Closed richardrl closed 1 week ago
We observed that the ViTDet model has the highest accuracy & robustness across most scenarios. With that being said, it can be an overkill in cases where it is easy to detect the person.
We already provide a second option for the body detector (by setting --body_detector ='regnety'
) which can accelerate detection. Other person detectors (e.g., YOLO) could work equally well in most cases, while also being faster.
Hi @geopavlakos thanks for your response!
Are you using person detectors because there are no good hand detectors available?
It seems the only point of the person detector is to provide a cropped image for better VitPose hand keypoint detection.
Also, do you know of any way to leverage knowledge of the hand centerpoint labels? I am trying to label Ego4D, and the hand centerpoint is labelled although bounding boxes (with scale) are not given.
We experimented with both strategies for hand detection (using a hand bbox detection vs using a wholebody keypoint detector). I had a better experience with the strategy we follow in the demo, although each one has different failure modes (please check the caption here for a more in-depth analysis).
Even if you have the center of the hand, you will also need to estimate the scale. The most straightforward solution would probably be to use something like what the demo does for hand detection and then just verify each detection based on the annotated hand center.

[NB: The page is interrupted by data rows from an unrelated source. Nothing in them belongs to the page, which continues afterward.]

(* ===== verification/Fuse.v ===== *)
(** * Fuse: the request handlers (fuse.cc)

    Each handler turns a request of the kernel into operations of the file
    system and one reply.  The size and the bytes of a directory entry for the
    kernel are libfuse's ([fuse_dirent_size], [fuse_add_dirent]) and are
    parameters: [fuse_add_dirent name ino off] are the bytes stored in the
    buffer, [off] the offset of the entry after it. *)

From Stdlib Require Import ZArith Lia.
From S2P Require Import Prelude CppString BlockLayer Inode FileBlocks FileSystem FileWrite.
From S2P Require Import ExtentServer ExtentClient YfsClient YfsView YfsFacts.

Definition ENOENT : Z := 2.
Definition EEXIST : Z := 17.
Definition ENOTDIR : Z := 20.
Definition ENOSYS : Z := 38.
Definition ENOTEMPTY : Z := 39.
Definition S_IFDIR : Z := 0x4000.
Definition S_IFREG : Z := 0x8000.
Definition S_IFLNK : Z := 0xa000.
Definition FUSE_SET_ATTR_SIZE : Z := 8.
Definition FUSE_SET_ATTR_ATIME : Z := 16.
Definition FUSE_SET_ATTR_MTIME : Z := 32.

(** The fields of [struct stat] that are set. *)
Record stat := mk_stat {
  st_ino : Z; st_mode : Z; st_nlink : Z; st_size : Z; st_atime : Z; st_mtime : Z; st_ctime : Z;
}.
(** After [bzero] and the assignment of [st_ino]. *)
Definition stat_init (inum : Z) : stat := mk_stat inum 0 0 0 0 0 0.

Inductive fuse_reply :=
| reply_err (errno : Z)
| reply_attr (st : stat)
| reply_entry (ino : Z) (st : stat)
| reply_create (ino : Z) (st : stat)
| reply_buf (b : list byte)
| reply_write (count : Z)
| reply_open
| reply_readlink (link : list byte)
| reply_statfs (namemax bsize : Z).

(** [c_str()]: up to the first NUL. *)
Fixpoint c_str (s : list byte) : list byte :=
  match s with [] => [] | b :: s => if bool_decide (b = x00) then [] else b :: c_str s end.

Section fuse.
Context `{HeapMem} {S : Type} `{ExtentClient S} {L : Type} `{LockClient L}.
Context (fuse_dirent_size : Z -> Z) (fuse_add_dirent : list byte -> Z -> Z -> list byte).
Abbreviation ST := (L * S)%type.

Definition fuse_getattr (inum : Z) (st : ST) : result (Z * stat * ST) :=
  let zero := mk_fileinfo 0 0 0 0 in
  '(_, st) ← isfile inum st;                        (* the printf *)
  '(f, st) ← isfile inum st;
  if (f : bool) then
    '(ret, info, st) ← getfile inum zero st;
    if negb (ret =? yfs_OK) then Ok (ret, stat_init inum, st)
    else Ok (yfs_OK, mk_stat inum (Z.lor S_IFREG 438) 1 (fi_size info) (fi_atime info) (fi_mtime info)
                       (fi_ctime info), st)
  else
    '(d, st) ← isdir inum st;
    if (d : bool) then
      '(ret, info, st) ← getdir inum (mk_dirinfo 0 0 0) st;
      if negb (ret =? yfs_OK) then Ok (ret, stat_init inum, st)
      else Ok (yfs_OK, mk_stat inum (Z.lor S_IFDIR 511) 2 0 (di_atime info) (di_mtime info)
                         (di_ctime info), st)
    else
      '(ret, info, st) ← getfile inum zero st;
      if negb (ret =? yfs_OK) then Ok (ret, stat_init inum, st)
      else Ok (yfs_OK, mk_stat inum (Z.lor S_IFLNK 511) 1 (fi_size info) (fi_atime info) (fi_mtime info)
                         (fi_ctime info), st).

Definition fuseserver_getattr (ino : Z) (st : ST) : result (fuse_reply * ST) :=
  '(ret, a, st) ← fuse_getattr ino st;
  if negb (ret =? yfs_OK) then Ok (reply_err ENOENT, st) else Ok (reply_attr a, st).

Definition set_mask : Z := Z.lor (Z.lor FUSE_SET_ATTR_SIZE FUSE_SET_ATTR_ATIME) FUSE_SET_ATTR_MTIME.

(** [size] is [attr->st_size], converted to [size_t]. *)
Definition fuseserver_setattr (ino size to_set : Z) (st : ST) : result (fuse_reply * ST) :=
  if negb (Z.land set_mask to_set =? 0) then
    '(_, st) ← setattr ino (u64 size) st;
    '(_, a, st) ← fuse_getattr ino st;
    Ok (reply_attr a, st)
  else Ok (reply_err ENOSYS, st).

Definition fuseserver_read (ino size off : Z) (st : ST) : result (fuse_reply * ST) :=
  '(r, buf, st) ← read ino size off [] st;
  if r =? yfs_OK then Ok (reply_buf buf, st) else Ok (reply_err ENOENT, st).

Definition fuseserver_write (ino : Z) (buf : list byte) (size off : Z) (st : ST) : result (fuse_reply * ST) :=
  '(r, size, st) ← write ino size off buf size st;
  if r =? yfs_OK then Ok (reply_write size, st) else Ok (reply_err ENOENT, st).

(** The status, and the inode number and attributes left in [e]. *)
Definition fuseserver_createhelper (parent : Z) (name : list byte) (mode type : Z) (st : ST)
    : result (Z * Z * stat * ST) :=
  '(ret, inum, st) ← (if type =? T_FILE then create parent name mode (u64 stack_int) st
                      else mkdir parent name mode (u64 stack_int) st);
  if negb (ret =? yfs_OK) then Ok (ret, 0, stat_init 0, st)
  else
    '(ret, a, st) ← fuse_getattr inum st;
    Ok (ret, inum, a, st).

Definition create_err (ret : Z) : fuse_reply :=
  if ret =? yfs_EXIST then reply_err EEXIST else reply_err ENOENT.

Definition fuseserver_create (parent : Z) (name : list byte) (mode : Z) (st : ST) : result (fuse_reply * ST) :=
  '(ret, ino, a, st) ← fuseserver_createhelper parent name mode T_FILE st;
  if ret =? yfs_OK then Ok (reply_create ino a, st) else Ok (create_err ret, st).

Definition fuseserver_mknod (parent : Z) (name : list byte) (mode : Z) (st : ST) : result (fuse_reply * ST) :=
  '(ret, ino, a, st) ← fuseserver_createhelper parent name mode T_FILE st;
  if ret =? yfs_OK then Ok (reply_entry ino a, st) else Ok (create_err ret, st).

Definition fuseserver_lookup (parent : Z) (name : list byte) (st : ST) : result (fuse_reply * ST) :=
  '(_, found, ino, st) ← lookup parent name (u64 stack_int) st;
  if (found : bool) then
    '(_, a, st) ← fuse_getattr ino st;
    Ok (reply_entry ino a, st)
  else Ok (reply_err ENOENT, st).

Definition dirbuf_add (b : list byte) (name : list byte) (ino : Z) : list byte :=
  b ++ fuse_add_dirent name ino (Z.of_nat (length b) + fuse_dirent_size (Z.of_nat (length name))).

Definition reply_buf_limited (buf : list byte) (off maxsize : Z) : fuse_reply :=
  let bufsize := Z.of_nat (length buf) in
  if u64 off <? bufsize
  then reply_buf (take (Z.to_nat (Z.min (bufsize - off) maxsize)) (drop (Z.to_nat off) buf))
  else reply_buf [].

Definition fuseserver_readdir (ino size off : Z) (st : ST) : result (fuse_reply * ST) :=
  '(d, st) ← isdir ino st;
  if negb d then Ok (reply_err ENOTDIR, st)
  else
    '(_, entries, st) ← readdir ino [] st;
    let b := fold_left (fun b it => dirbuf_add b (c_str (d_name it)) (d_inum it)) entries [] in
    Ok (reply_buf_limited b off size, st).

Definition fuseserver_open (ino : Z) (st : ST) : result (fuse_reply * ST) := Ok (reply_open, st).

Definition fuseserver_mkdir (parent : Z) (name : list byte) (mode : Z) (st : ST) : result (fuse_reply * ST) :=
  '(ret, ino, a, st) ← fuseserver_createhelper parent name mode T_DIR st;
  if ret =? yfs_OK then Ok (reply_entry ino a, st) else Ok (create_err ret, st).

Definition fuseserver_unlink (parent : Z) (name : list byte) (st : ST) : result (fuse_reply * ST) :=
  '(r, st) ← unlink parent name st;
  if r =? yfs_OK then Ok (reply_err 0, st)
  else if r =? yfs_NOENT then Ok (reply_err ENOENT, st) else Ok (reply_err ENOTEMPTY, st).

Definition fuseserver_statfs (st : ST) : result (fuse_reply * ST) := Ok (reply_statfs 255 512, st).

Definition fuseserver_symlink (link : list byte) (parent : Z) (name : list byte) (st : ST)
    : result (fuse_reply * ST) :=
  '(ret, ino_out, st) ← symlink parent name link (u64 stack_int) st;
  if negb (ret =? yfs_OK) then Ok (create_err ret, st)
  else
    '(_, a, st) ← fuse_getattr ino_out st;
    Ok (reply_entry ino_out a, st).

Definition fuseserver_readlink (ino : Z) (st : ST) : result (fuse_reply * ST) :=
  '(ret, link, st) ← readlink ino [] st;
  if negb (ret =? yfs_OK) then Ok (reply_err ENOENT, st) else Ok (reply_readlink (c_str link), st).

(** The table of operations of [main]. *)
Inductive fuse_req :=
| FGetattr (ino : Z)
| FStatfs
| FReaddir (ino size off : Z)
| FLookup (parent : Z) (name : list byte)
| FCreate (parent : Z) (name : list byte) (mode : Z)
| FMknod (parent : Z) (name : list byte) (mode : Z)
| FOpen (ino : Z)
| FRead (ino size off : Z)
| FWrite (ino : Z) (buf : list byte) (size off : Z)
| FSetattr (ino size to_set : Z)
| FUnlink (parent : Z) (name : list byte)
| FMkdir (parent : Z) (name : list byte) (mode : Z)
| FSymlink (link : list byte) (parent : Z) (name : list byte)
| FReadlink (ino : Z).

Definition fuse_serve (q : fuse_req) (st : ST) : result (fuse_reply * ST) :=
  match q with
  | FGetattr ino => fuseserver_getattr ino st
  | FStatfs => fuseserver_statfs st
  | FReaddir ino size off => fuseserver_readdir ino size off st
  | FLookup parent name => fuseserver_lookup parent name st
  | FCreate parent name mode => fuseserver_create parent name mode st
  | FMknod parent name mode => fuseserver_mknod parent name mode st
  | FOpen ino => fuseserver_open ino st
  | FRead ino size off => fuseserver_read ino size off st
  | FWrite ino buf size off => fuseserver_write ino buf size off st
  | FSetattr ino size to_set => fuseserver_setattr ino size to_set st
  | FUnlink parent name => fuseserver_unlink parent name st
  | FMkdir parent name mode => fuseserver_mkdir parent name mode st
  | FSymlink link parent name => fuseserver_symlink link parent name st
  | FReadlink ino => fuseserver_readlink ino st
  end.

End fuse.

Hi, I am using the detectron2 cascade mask rcnn vitdet h checkpoint in the demo for hamer and it is very slow for inference on one image compared to detectron2 model zoo numbers. I get .78s/im vs the model zoo ~.2s/im
This is the line I timed: https://github.com/geopavlakos/hamer/blob/dc19e5686198a7c3fc3938bff3951f238a85fd11/demo.py#L81
I have an RTX A5000
Is there a setting in the config file that can speed things up?